RDM has many attributes that align with the concept of adaptive management (Lempert and Groves, 2010) and the approach has been widely recommended for adaptation. The MEDIATION project has reviewed this potential application.

RDM seeks strategies (or policies or options) that are robust (‘good enough’). It therefore offers an alternative to a conventional cost-benefit analysis, which identifies optimal options on the basis of economic efficiency (in the case of climate change adaptation, using impact assessment in a predict-then-optimise framework).

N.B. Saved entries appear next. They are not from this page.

(** Moving one spend of an envelope and its counters together keeps the books. *)
Lemma env_ok_move s id e e' i sp' evs :
  env_ok s → envelopes s !! id = Some e → env_grant e' = env_grant e →
  envelope_widths e' = true → envelope_checks e' = true → spend_checks sp' = true → sp_EnvelopeID sp' = id → sp_BuyerID sp' = env_BuyerID (env_grant e) →
  ReservedNanos sp' ≤ PerRequestCeilingNanos (env_grant e) →
  (∀ sp, spends s !! i = Some sp → sp_EnvelopeID sp = id) →
  SpentNanos e' = SpentNanos e - before spent_of s i + spent_of sp' →
  env_ReservedNanos e' = env_ReservedNanos e - before held_of s i + held_of sp' →
  TokenCount e' = TokenCount e - before tokens_of s i + tokens_of sp' →
  RequestCount e' = RequestCount e - before (λ _, 1) s i + 1 →
  (∀ j sp, j ≠ i → spends s !! j = Some sp → sp_EnvelopeID sp = id → IdempotencyKey sp ≠ IdempotencyKey sp') →
  (∀ j sp c, j ≠ i → spends s !! j = Some sp → ContractID sp' = Some c → ContractID sp ≠ Some c) →
  env_ok (mkEnvstore (<[id := e']> (envelopes s)) (<[i := sp']> (spends s)) (env_contracts s) evs).
Proof.
  intros O E G W C Cs <- B P Own D1 D2 D3 D4 K Ct.
  assert (∀ f, from_option (λ sp, if decide (sp_EnvelopeID sp = sp_EnvelopeID sp') then f sp else 0) 0 (spends s !! i) =
               before f s i) as Bf.
  { intros f. unfold before. destruct (spends s !! i) eqn:L; simpl; [|done]. by rewrite decide_True by eauto. }
  split; simpl.
  - intros id' e0. rewrite lookup_insert. intros L. unfold counted.
    assert (∀ f, booked f (mkEnvstore (<[sp_EnvelopeID sp' := e']> (envelopes s)) (<[i := sp']> (spends s)) (env_contracts s) evs) id' =
                 booked f s id' + (if decide (sp_EnvelopeID sp' = id') then f sp' - before f s i else 0)) as Bk.
    { intros f. transitivity (booked f (with_spends s (<[i := sp']> (spends s))) id'); [done|].
      rewrite booked_insert. case_decide as D; [subst id'; rewrite Bf; lia|].
      destruct (spends s !! i) as [sp|] eqn:L'; simpl; [|lia]. rewrite decide_False; [lia|]. by rewrite (Own sp eq_refl). }
    rewrite !Bk. case_decide as D.
    + subst id'. simplify_eq. destruct (ok_counted s O _ _ E) as (? & ? & ? & ?). lia.
    + destruct (ok_counted s O _ _ L) as (? & ? & ? & ?). lia.
  - intros id' e0. rewrite lookup_insert. case_decide; intros; simplify_eq; [done|by eapply ok_envelope].
  - assert (∀ sp0, spend_of s sp0 →
      spend_of (mkEnvstore (<[sp_EnvelopeID sp' := e']> (envelopes s)) (<[i := sp']> (spends s)) (env_contracts s) evs) sp0) as F.
    { intros sp0 (e0 & L0 & B0 & P0). unfold spend_of. simpl. rewrite lookup_insert. case_decide as D; [|eauto].
      exists e'. rewrite D, L0 in E. simplify_eq. by rewrite G. }
    intros j sp. rewrite lookup_insert. intros L. case_decide as D; [|destruct (ok_spend s O j sp L); auto].
    simplify_eq. split; [done|]. apply F. exists e. by rewrite B.
  - intros j k sp sp2. rewrite !lookup_insert. do 2 case_decide; intros; simplify_eq; [done|..|by eapply (ok_keys s O)].
    + exfalso. eapply (K k); eauto.
    + exfalso. eapply (K j); eauto.
  - intros j k sp sp2 c. rewrite !lookup_insert. do 2 case_decide; intros; simplify_eq; [done|..|by eapply (ok_contracts s O)].
    + exfalso. eapply (Ct k); eauto.
    + exfalso. eapply (Ct j); eauto.
Qed.

(** The books do not depend on the events or on the contracts. *)
Lemma env_ok_frame s s' : envelopes s' = envelopes s → spends s' = spends s → env_ok s → env_ok s'.
Proof. destruct s, s'. simpl. intros -> -> [A B C D E]. by split. Qed.

Lemma write_envelope_Ok s id e s' :
  write_envelope s id e = Ok s' →
  envelope_widths e = true ∧ envelope_checks e = true ∧ s' = with_envelopes s (<[id := e]> (envelopes s)).
Proof. unfold write_envelope. intros. apply refuse_Ok in H as [? H]. apply refuse_Ok in H as [? H]. reflect_bools. by simplify_eq. Qed.

Lemma update_spend_Ok s id sp s' :
  update_spend s id sp = Ok s' → spend_checks sp = true ∧ s' = with_spends s (<[id := sp]> (spends s)).
Proof. unfold update_spend. intros. apply refuse_Ok in H as [? H]. reflect_bools. by simplify_eq. Qed.

Lemma insert_spend_Ok s id sp s' :
  insert_spend s id sp = Ok s' →
  spends s !! id = None ∧ spend_checks sp = true ∧ s' = with_spends s (<[id := sp]> (spends s)) ∧
  ∀ j sp0, spends s !! j = Some sp0 → sp_EnvelopeID sp0 = sp_EnvelopeID sp → IdempotencyKey sp0 ≠ IdempotencyKey sp.
Proof.
  unfold insert_spend. intros [F H]%refuse_Ok. apply orb_false_iff in F as [F1 F2].
  apply bool_decide_eq_false, dec_stable in F1, F2. apply update_spend_Ok in H as [C ->]. split_and!; [done..|].
  intros j sp0 L E K. apply (proj1 (find_row_None _ _) F2) in L. unfold by_key in L. by rewrite !bool_decide_true in L.
Qed.

Lemma claimable_true e b n t now p :
  claimable e b n t now p = Ok true →
  env_BuyerID (env_grant e) = b ∧ env_State e = ENV_ACTIVE ∧ now < env_ExpiresAt (env_grant e) ∧ 0 < n ∧
  n ≤ PerRequestCeilingNanos (env_grant e) ∧ SpentNanos e + env_ReservedNanos e + n ≤ CapNanos (env_grant e) ∧
  RequestCount e + 1 ≤ MaxRequests (env_grant e) ∧
  (MaxTokens (env_grant e) = 0 ∨ TokenCount e + t ≤ MaxTokens (env_grant e)) ∧
  env_ProfileID (env_grant e) = vp_RuntimeProfileID p ∧ env_ProfileSHA256 (env_grant e) = vp_ProfileSHA256 p.
Proof.
  unfold claimable. cbv zeta. destruct (_ || _) eqn:A; [done|]. intros [_ H]%refuse_Ok.
  destruct (negb _) eqn:B in H; [done|]. apply refuse_Ok in H as [_ H].
  destruct (negb _) eqn:C in H; [done|]. apply refuse_Ok in H as [_ H]. injection H as H.
  apply andb_true_iff in H as [H S]. apply andb_true_iff in H as [T P]. apply orb_true_iff in T. reflect_bools.
  split_and!; try done. destruct T as [T|T]; reflect_bools; auto.
Qed.

Lemma claim_spend_ok s i id b n t key rid p now r s' :
  env_ok s → 0 ≤ t → claim_spend s i id b n t key rid p now = Ok (r, s') → env_ok s'.
Proof.
  intros O T. unfold claim_spend. destruct (envelopes s !! id) as [e|] eqn:E; [|done].
  intros (ok & C & H)%bind_Ok. apply refuse_Ok in H as [G H]. apply negb_false_iff in G as ->.
  apply claimable_true in C as (<- & A & _ & N & P & _). apply bind_Ok in H as (s1 & W & H).
  apply write_envelope_Ok in W as (Wd & Ch & ->).
  destruct (insert_spend _ _ _) as [s2|] eqn:I; [|done]. simplify_eq.
  apply insert_spend_Ok in I as (F & Cs & -> & U). simpl in *.
  apply (env_ok_move s id e (claim e n t) i (mkSpend id _ key rid None RESERVED n 0 t 0 now None));
    unfold before, spent_of, held_of, tokens_of; rewrite ?F; simpl; try done; try lia.
  intros j sp _ L K. by apply (U j).
Qed.

(** Capturing or voiding a hold keeps the books. *)
Lemma settle_ok s i sp e state n tk free now evs :
  env_ok s → spends s !! i = Some sp → sp_State sp = RESERVED → envelopes s !! sp_EnvelopeID sp = Some e →
  (state = CAPTURED ∧ free = ReservedTokens sp - tk ∨ state = VOIDED ∧ n = 0 ∧ free = ReservedTokens sp) →
  envelope_widths (settle_hold e (ReservedNanos sp) n free) = true →
  envelope_checks (settle_hold e (ReservedNanos sp) n free) = true →
  spend_checks (finalize sp state n tk now) = true →
  env_ok (mkEnvstore (<[sp_EnvelopeID sp := settle_hold e (ReservedNanos sp) n free]> (envelopes s))
            (<[i := finalize sp state n tk now]> (spends s)) (env_contracts s) evs).
Proof.
  intros O L R E St W C Cs. destruct (ok_spend s O i sp L) as [_ (e0 & E0 & B & P)]. simplify_eq.
  assert (∀ f, before f s i = f sp) as Bf by (intros f; unfold before; by rewrite L).
  apply (env_ok_move s (sp_EnvelopeID sp) e); rewrite ?Bf; unfold spent_of, held_of, tokens_of; rewrite ?R; simpl; try done.
  - naive_solver.
  - destruct St as [[-> ->]|(-> & -> & ->)]; lia.
  - destruct St as [[-> ->]|(-> & -> & ->)]; lia.
  - destruct St as [[-> ->]|(-> & -> & ->)]; lia.
  - lia.
  - intros j sp0 N L0 E1 K. apply N. by eapply (ok_keys s O).
  - intros j sp0 c N L0 K1 K2. apply N. by eapply (ok_contracts s O).
Qed.

Lemma reserved_uncaptured sp : spend_checks sp = true → sp_State sp = RESERVED → CapturedNanos sp = 0.
Proof. unfold spend_checks. intros H R. rewrite R in H. reflect_bools. done. Qed.

Lemma void_spend_ok s i sp now msg s' :
  env_ok s → spends s !! i = Some sp → sp_State sp = RESERVED → void_spend s i sp now msg = Ok s' →
  env_ok s' ∧ env_contracts s' = env_contracts s ∧ spends s' = <[i := finalize sp VOIDED 0 (CapturedTokens sp) now]> (spends s).
Proof.
  intros O L R. unfold void_spend. destruct (envelopes s !! sp_EnvelopeID sp) as [e|] eqn:E; [|done].
  intros [_ H]%refuse_Ok. apply bind_Ok in H as (s1 & W & H). apply bind_Ok in H as (s2 & U & H). simplify_eq.
  apply write_envelope_Ok in W as (Wd & Ch & ->). apply update_spend_Ok in U as (Cs & ->).
  destruct (ok_spend s O i sp L) as [C0 _]. rewrite (reserved_uncaptured sp) in * by done. simpl. split; [|done].
  eapply (settle_ok s i sp e VOIDED 0 (CapturedTokens sp) (ReservedTokens sp) now); auto.
Qed.

Lemma capture_ok s c n t now s' : env_ok s → captureEnvelopeSpendTx s c n t now = Ok s' → env_ok s'.
Proof.
  intros O. unfold captureEnvelopeSpendTx. intros [_ H]%refuse_Ok. apply refuse_Ok in H as [_ H].
  destruct (find_row _ _) as [[i sp]|] eqn:F; [|by simplify_eq]. apply find_row_Some in F as [L _].
  case_bool_decide; [apply refuse_Ok in H as [_ H]; by simplify_eq|]. apply refuse_Ok in H as [R H]. reflect_bools.
  apply refuse_Ok in H as [_ H]. cbv zeta in H. destruct (envelopes s !! _) as [e|] eqn:E; [|done].
  apply refuse_Ok in H as [_ H]. apply bind_Ok in H as (s1 & W & H). apply bind_Ok in H as (s2 & U & H). simplify_eq.
  apply write_envelope_Ok in W as (Wd & Ch & ->). apply update_spend_Ok in U as (Cs & ->).
  eapply (settle_ok s i sp e CAPTURED n); eauto.
Qed.

Lemma release_ok s c now s' : env_ok s → releaseEnvelopeSpendForContractTx s c now = Ok s' → env_ok s'.
Proof.
  intros O. unfold releaseEnvelopeSpendForContractTx. case_bool_decide; [by intros; simplify_eq|].
  destruct (find_row _ _) as [[i sp]|] eqn:F; [|by intros; simplify_eq]. apply find_row_Some in F as [L _].
  destruct (sp_State sp) eqn:R; intros E; try by simplify_eq. by eapply void_spend_ok.
Qed.

Lemma bind_ok s i c s' : env_ok s → bindEnvelopeSpendContractTx s i c = Ok s' → env_ok s'.
Proof.
  intros O. unfold bindEnvelopeSpendContractTx. destruct (spends s !! i) as [sp|] eqn:L; [|done].
  intros [G H]%refuse_Ok. apply refuse_Ok in H as [U H]. apply orb_false_iff in G as [R N]. reflect_bools.
  apply dec_stable in U, N. apply update_spend_Ok in H as [Cs ->].
  destruct (ok_spend s O i sp L) as [_ (e & E & B & P)]. destruct (ok_envelope s O _ _ E) as [W C].
  apply (env_ok_frame (mkEnvstore (<[sp_EnvelopeID sp := e]> (envelopes s)) (<[i := bind_contract sp c]> (spends s)) (env_contracts s) []));
    simpl; [by rewrite insert_id|done|].
  assert (∀ f, before f s i = f sp) as Bf by (intros f; unfold before; by rewrite L).
  apply (env_ok_move s (sp_EnvelopeID sp) e); rewrite ?Bf; simpl; try done; try (unfold spent_of, held_of, tokens_of; simpl; lia).
  - naive_solver.
  - intros j sp0 Nj L0 E1 K. apply Nj. by eapply (ok_keys s O).
  - intros j sp0 c' Nj L0 [= <-] K. apply (proj1 (find_row_None _ _) U) in L0. unfold by_contract in L0.
    by rewrite bool_decide_true in L0.
Qed.

Lemma reserve_ok seen s i id b n t key rid p now r s' :
  env_ok s → reserveEnvelopeSpendTx seen s i id b n t key rid p now = Ok (r, s') → env_ok s'.
Proof.
  intros O. unfold reserveEnvelopeSpendTx. intros [_ H]%refuse_Ok. cbv zeta in H. apply refuse_Ok in H as [_ H].
  apply refuse_Ok in H as [T H]. reflect_bools. destruct (find_row _ _).
  - apply bind_Ok in H as (? & _ & ?). by simplify_eq.
  - by eapply claim_spend_ok.
Qed.

(** Changing the state of an envelope keeps the books. *)
Lemma env_ok_expire s id e now :
  env_ok s → envelopes s !! id = Some e →
  let e' := mkEnvelope (env_grant e) (SpentNanos e) (env_ReservedNanos e) (RequestCount e) (TokenCount e)
              ENV_EXPIRED (env_Version e + 1) (Some now) in
  envelope_widths e' = true → envelope_checks e' = true → env_ok (with_envelopes s (<[id := e']> (envelopes s))).
Proof.
  intros O E e' W C. split; simpl.
  - intros id' e0. rewrite lookup_insert. case_decide as D; intros L.
    + subst id'. injection L as <-. exact (ok_counted s O id e E).
    + exact (ok_counted s O id' e0 L).
  - intros id' e0. rewrite lookup_insert. case_decide; intros; simplify_eq; [done|by eapply ok_envelope].
  - intros i sp L. destruct (ok_spend s O i sp L) as [? (e0 & E0 & B & P)]. split; [done|]. unfold spend_of. simpl.
    rewrite lookup_insert. case_decide as D; [|eauto]. rewrite <-D, E in E0. simplify_eq. by exists e'.
  - apply (ok_keys s O).
  - apply (ok_contracts s O).
Qed.

Lemma expire_each_ok ids : ∀ s now s', env_ok s → expire_each s now ids = Ok s' → env_ok s'.
Proof.
  induction ids as [|id ids IH]; simpl; intros s now s' O H; [by simplify_eq|].
  apply bind_Ok in H as (s1 & X & H). eapply IH, H. unfold expire_envelope in X.
  destruct (envelopes s !! id) as [e|] eqn:E; [|done]. apply bind_Ok in X as (s2 & X & Y). simplify_eq.
  apply (env_ok_frame s2); [done..|]. case_bool_decide; [|by simplify_eq].
  apply write_envelope_Ok in X as (W & C & ->). by apply env_ok_expire.
Qed.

It provides an alternative tool for decision-support which incorporates uncertainty explicitly, minimising regret (in contrast to maximising expected utility), and can play a role in translating the theoretical concepts of adaptive management into quantitative actions, by selecting options that are robust across a widerange of plausible (climate) futures. This is particularly valuable in cases where the climate model projections are highly uncertain, as is the case for precipitation changes (see briefing note 1).

The formal application of the approach can also be used to consider wider uncertainty (e.g. in relation to socio-economic future, impact uncertainty) and thus is a potential powerful tool for full uncertainty analysis. The formal approach can also be used with interim performance (measurement) review or evaluation, which aligns it more closely to the iterative adaptation management concepts of monitoring, research, evaluation and learning. The informal application for adaptation focuses on analysing climate uncertainty only, i.e. surrounding climate model projections or climate information.